• Prompt
Everything from the first line below through the line with "store (state/store.py) with" is to be transcribed exactly, and nothing past it.

• Data records
(* ===== verification/Prelude.v ===== *)
(** * Agent platform: verification library

    This library models the agent runtime of the repository (src/agent-system/src),
    the platform around it (src/src), the offline evaluation (src/eval) and the
    configuration scripts (src/scripts), and proves the properties that make them
    correct.

    ** The program

    A request enters [AgentApplication.handle_request] (api/app.py).  It is
    checked against a JSON contract (gateway/validator.py), turned into an
    execution context (agent/context.py) and into a plan, a dependency graph of
    steps (agent/planner.py), and run by the executor (agent/executor.py).  The
    executor runs ready steps in worker threads, guards every tool call by the
    policy (agent/policy.py) and the tool's contract, calls tools through the
    registry (gateway/tool_registry.py), records every transition in the session
    store (state/store.py) with snapshots (state/snapshot.py), writes audit events
    (gateway/audit_logger.py), consults the replanner after a failure
    (agent/replanner.py) and resumes from the recovery point of an earlier run
    (state/recovery.py).  Cancellation and limits come from
    agent/execution_context.py.

    The platform (src/src) has a tool gateway: versioned registry, authorization,
    pre-invocation checks with quotas, rate limiting, a circuit breaker and an
    audit log; persistence backends in memory, in SQLite and in Redis, with the
    recovery of sessions of dead instances; a task queue with a lock and a message
    bus, each in memory and over Redis; a configuration center; multi-agent
    collaboration over a shared memory and a dispatcher; retrieval with caches,
    fusion, reranking and compression; tracing, logging, metrics and alerts; and
    release governance: experiments, error budget, score, gate, traffic replay,
    chaos tests and the regression pipeline that composes them.  The evaluation
    (src/eval) drives samples through the gateway or retrieval, scores them,
    writes reports and compares them with a baseline.

    ** Files

    Foundations:
    - [Prelude]: exceptions, the error monad [res] and the state-and-error monad
      [st] (mutations made before an exception stay), Python dictionaries as
      insertion-ordered association lists, slices, strings, invariants
      ([preserves]), the hint database [agent], the tactics [inv_ok] and
      [split_cases].
    - [PyFloat], [PyValue], [PySort], [PyFormat]: binary64 floats with the
      interpreter's rounding and comparisons; JSON-like values with truthiness,
      equality, [int()], [in]; stable sorting and float sums; format
      specifications.
    - [Json], [JsonFacts], [Compression]: printing and scanning JSON texts, the
      round trip, and the compressed form.

    Agent runtime (src/agent-system/src):
    - [ToolRegistry], [StateStore], [StateStoreFacts], [Recovery]: tool
      invocation and the result envelope; every method of the session store;
      its invariant; snapshots and recovery points.
    - [Planner], [PlannerGraph], [PlannerFacts]: planning and plan validation;
      the graph algorithms against relations; the planner's theorems.
    - [Replanner], [Policy], [Context], [Contract], [ContractFacts]: the
      remaining parts of the runtime, each with its theorems; [ContractFacts]
      also holds the repository's contract files as values.
    - [Executor], [ExecutorBatch], [ExecutorFacts], [ExecutorProps]: the
      executor as programs over effects and schedules; a logic for one worker
      thread lifted to all interleavings; the main loop's invariant and measure;
      the theorems.
    - [App], [AppFacts], [AppMain]: the application that composes them; the
      command-line program with its audit log and output stream.

    Platform (src/src):
    - [Persistence], [Sqlite], [Redis], [RedisWorkers], [RedisBackends],
      [ConnectionPool], [SessionRecovery]: the backend interface as the class
      [KeyedBackend] with [KeyedBackendLaws] and the in-memory adapters as
      instances; the SQLite tables, schema and counters; the Redis server as the
      class [RedisServer] with [RedisLaws], the task queue, lock and state backends
      over it; the operations of the queue as single commands of concurrent
      workers; the connection pool; instance registry and recovery of sessions.
    - [ConfigBackends]: the interface of configuration backends as the class
      [ConfigBackend] with [ConfigBackendLaws], the center over any of them, the
      in-memory and the SQLite backend as instances.
    - [CircuitBreaker], [Catalog], [Authorizer], [PreInvocation], [RateLimiter]:
      the gateway.
    - [Scheduler], [ConfigCenter], [Messaging], [RedisBus]: the in-memory task
      queue and lock; versioned configuration with watchers; the bus interface
      as the class [MessageBus], the bus in memory, the bus over Redis.
    - [SharedMemory], [Dispatcher], [MultiAgent], [MultiAgentEval]: collaboration
      of agents, with two stores over one backend; the comparison of the demo
      flows.
    - [LruCache], [Retrieval], [Compressor]: retrieval.
    - [Observability], [Prometheus], [Release], [Pipeline], [Anonymizer],
      [OpsReport], [ConfigTools]: tracing, logging, auditing and exporters; the
      exporter over the Prometheus client; alerts, experiments, budget, score and
      gate; replay, chaos and the regression pipeline; the regular expressions
      that mask personal data; operations reports; loading components from the
      configuration center, and the configuration scripts of src/scripts.

    Evaluation (src/eval):
    - [Scorer], [EvalRunner], [EvalRag], [EvalParallel], [EvalScript]: scores,
      summaries and the baseline gate; one tool sample through the gateway;
      retrieval samples and sequential runs; runs on a thread pool; the knowledge
      base and the retrieval script.
    - [Archive], [Artifacts], [EvalMain]: datasets and the failed-case archive as
      JSON lines; every file a run writes, and the gate on such files; a whole run
      from its dataset to its files and printed summary.

    ** What the theorems show

    - Executor: it returns on every schedule within [enough] iterations; its
      verdict agrees with the store; every tool call is allowed, conforms to its
      contract and comes after its dependencies; replans and tool calls are
      bounded; resuming a finished session calls no tool.  One theorem records a
      defect: a succeeded sibling of a replanned step is executed again.
    - Planner and replanner: [validate_plan] decides declarative validity, the
      depth-first search and the depth map meet their specifications, planning is
      sound and, for plain requests, total, and replanning keeps plans valid; a
      rollback is valid exactly when no earlier step depends on the cut.
    - Store and recovery: well-formedness of reachable stores, remembered success,
      the split into completed and pending steps, the recovery point, unique
      snapshot identifiers.
    - Contracts, context, policy, application: validation decides conformance,
      the schema cache is transparent, redaction masks nested dictionaries, the
      memory window, policy decisions, and [handle_request] as a whole; the
      program reports an unreadable or rejected request without running anything,
      and prints documents that read back.
    - Gateway: the circuit breaker refines a three-state circuit, opens exactly at
      its threshold and resumes after a restart; the active version of a tool is
      never deprecated and the lifecycle only advances; authorization and
      pre-invocation validation decide their specifications; admitted calls stay
      within quota; the token bucket grants what it holds.
    - Persistence: the SQLite and the Redis backends answer as the in-memory ones;
      JSON values survive storage; a recovery sweep adopts exactly the unfinished
      sessions of dead instances; the pool never hands out more than its maximum
      until it is closed.
    - Services: the task queue loses no task of protocol-following workers and its
      Redis variant refines it; no interleaving of the Redis commands of workers
      loses or duplicates a task, except that a task is gone when the worker that
      took it crashes; both locks are exclusive until they expire; the
      configuration center is a versioned map, and the scripts back a database
      up and restore it; a
      request on the bus answers only from its private topic; the Redis bus
      delivers every message in order as long as no handler raises.
    - Collaboration: the shared memory refines a map of versioned cells and loses
      no conditional update, while two stores over one backend can lose one; the
      dispatcher serves every waiting task within its
      retry budget; arbitration does not depend on the order of candidates; the
      protocol validator decides its declared shape.
    - Retrieval: the cache keeps its capacity and evicts the least recently used;
      results are accessible, distinct and best first; fusion computes the
      reciprocal-rank sum; compression is maximal within its budget.
    - Release: traffic splits are exact; a regression run passes exactly when
      alerts, score and budget satisfy the gate; replay is anonymized and bounded,
      and the default rules leave no bare phone number, identity number or short
      Chinese name; every metric name creates one Prometheus instrument.
    - Evaluation: a tool is called only after every gate accepted; runs account for
      every sample; a parallel run in which no sample exceeds the timeout returns,
      in the order of the samples, what each sample computes alone, and keeps all
      records of each sample in their order; failed cases can be replayed from
      their archive; the files of a run read back as the values the run computed.

    ** Modelling choices

    Code outside the repository is a parameter: clocks are sequences of readings
    ([utcnow], [monotonic], [time]), identifiers sequences of texts, [repr] and
    [exc_str] are the interpreter's texts, [pow], [log] and [exp] are the C
    library's, digests and Unicode tables are functions, file contents are a map,
    tools, handlers and exporters are arbitrary and may raise.  SQLite enters as
    what its REAL columns keep; Redis, its publish/subscribe side and the
    Prometheus client as classes with the documented laws, each with an instance
    that satisfies them; zlib as a pair of functions.

    The worker threads of a batch interleave at calls of the store, control,
    context, clock, audit log and tools; one such call is one step, an assumption
    since the store takes no lock.  The thread pool of the evaluation hands out
    samples in order, each to the worker that is free first; every thread has its
    own clock readings and identifiers, a schedule weaves the records of the
    threads into the shared ones, and the class [Respects] shows that what a sample
    computes does not depend on records already present.  The main loop
    of the executor runs on fuel;
    [enough], one more than the number of steps times the number of plan versions,
    suffices by [execute_returns].  The graph search uses one unit of fuel per step
    identifier and one more, and [validate_acyclic_decides] and
    [depth_map_longest_chain] show that it never runs out.  Synchronous dispatch on
    the bus has the interpreter's recursion limit as fuel: running out is the
    exception the interpreter raises.  The JSON scanner has fuel for twice the
    length of the text, which suffices on every text ([loads_answers]).  Templates,
    whitespace and the replacement of regular expressions use the length of their
    text, of which every step takes a character.  Everything else is structurally
    recursive.

    Integers are Python's unbounded integers, floats binary64; sums add from left
    to right; sorting with a NaN among the keys is outside the model.  Texts are
    sequences of bytes: Latin-1 in the agent runtime, UTF-8 where JSON is read or
    written (texts with lone surrogates cannot be sent to Redis or written to a
    file, and are left out there), code points in retrieval.  Fields that the code
    does not check keep any JSON value where it matters (replay records), or go
    through a parameter that says what they become (configuration entries).

    ** Not modelled

    The parsing of command-line options and the construction of database and Redis
    clients, which only pass values on to the code that is modelled. *)
From stdpp Require Export base tactics list gmap strings pretty sorting relations.
From Stdlib Require Export Lia.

• Response to the task
(* ===== verification/Prelude.v ===== *)
(** * Agent platform: verification library

    This library models the agent runtime of the repository (src/agent-system/src),
    the platform around it (src/src), the offline evaluation (src/eval) and the
    configuration scripts (src/scripts), and proves the properties that make them
    correct.

    ** The program

    A request enters [AgentApplication.handle_request] (api/app.py).  It is
    checked against a JSON contract (gateway/validator.py), turned into an
    execution context (agent/context.py) and into a plan, a dependency graph of
    steps (agent/planner.py), and run by the executor (agent/executor.py).  The
    executor runs ready steps in worker threads, guards every tool call by the
    policy (agent/policy.py) and the tool's contract, calls tools through the
    registry (gateway/tool_registry.py), records every transition in the session
    store (state/store.py) with snapshots (state/snapshot.py), writes audit events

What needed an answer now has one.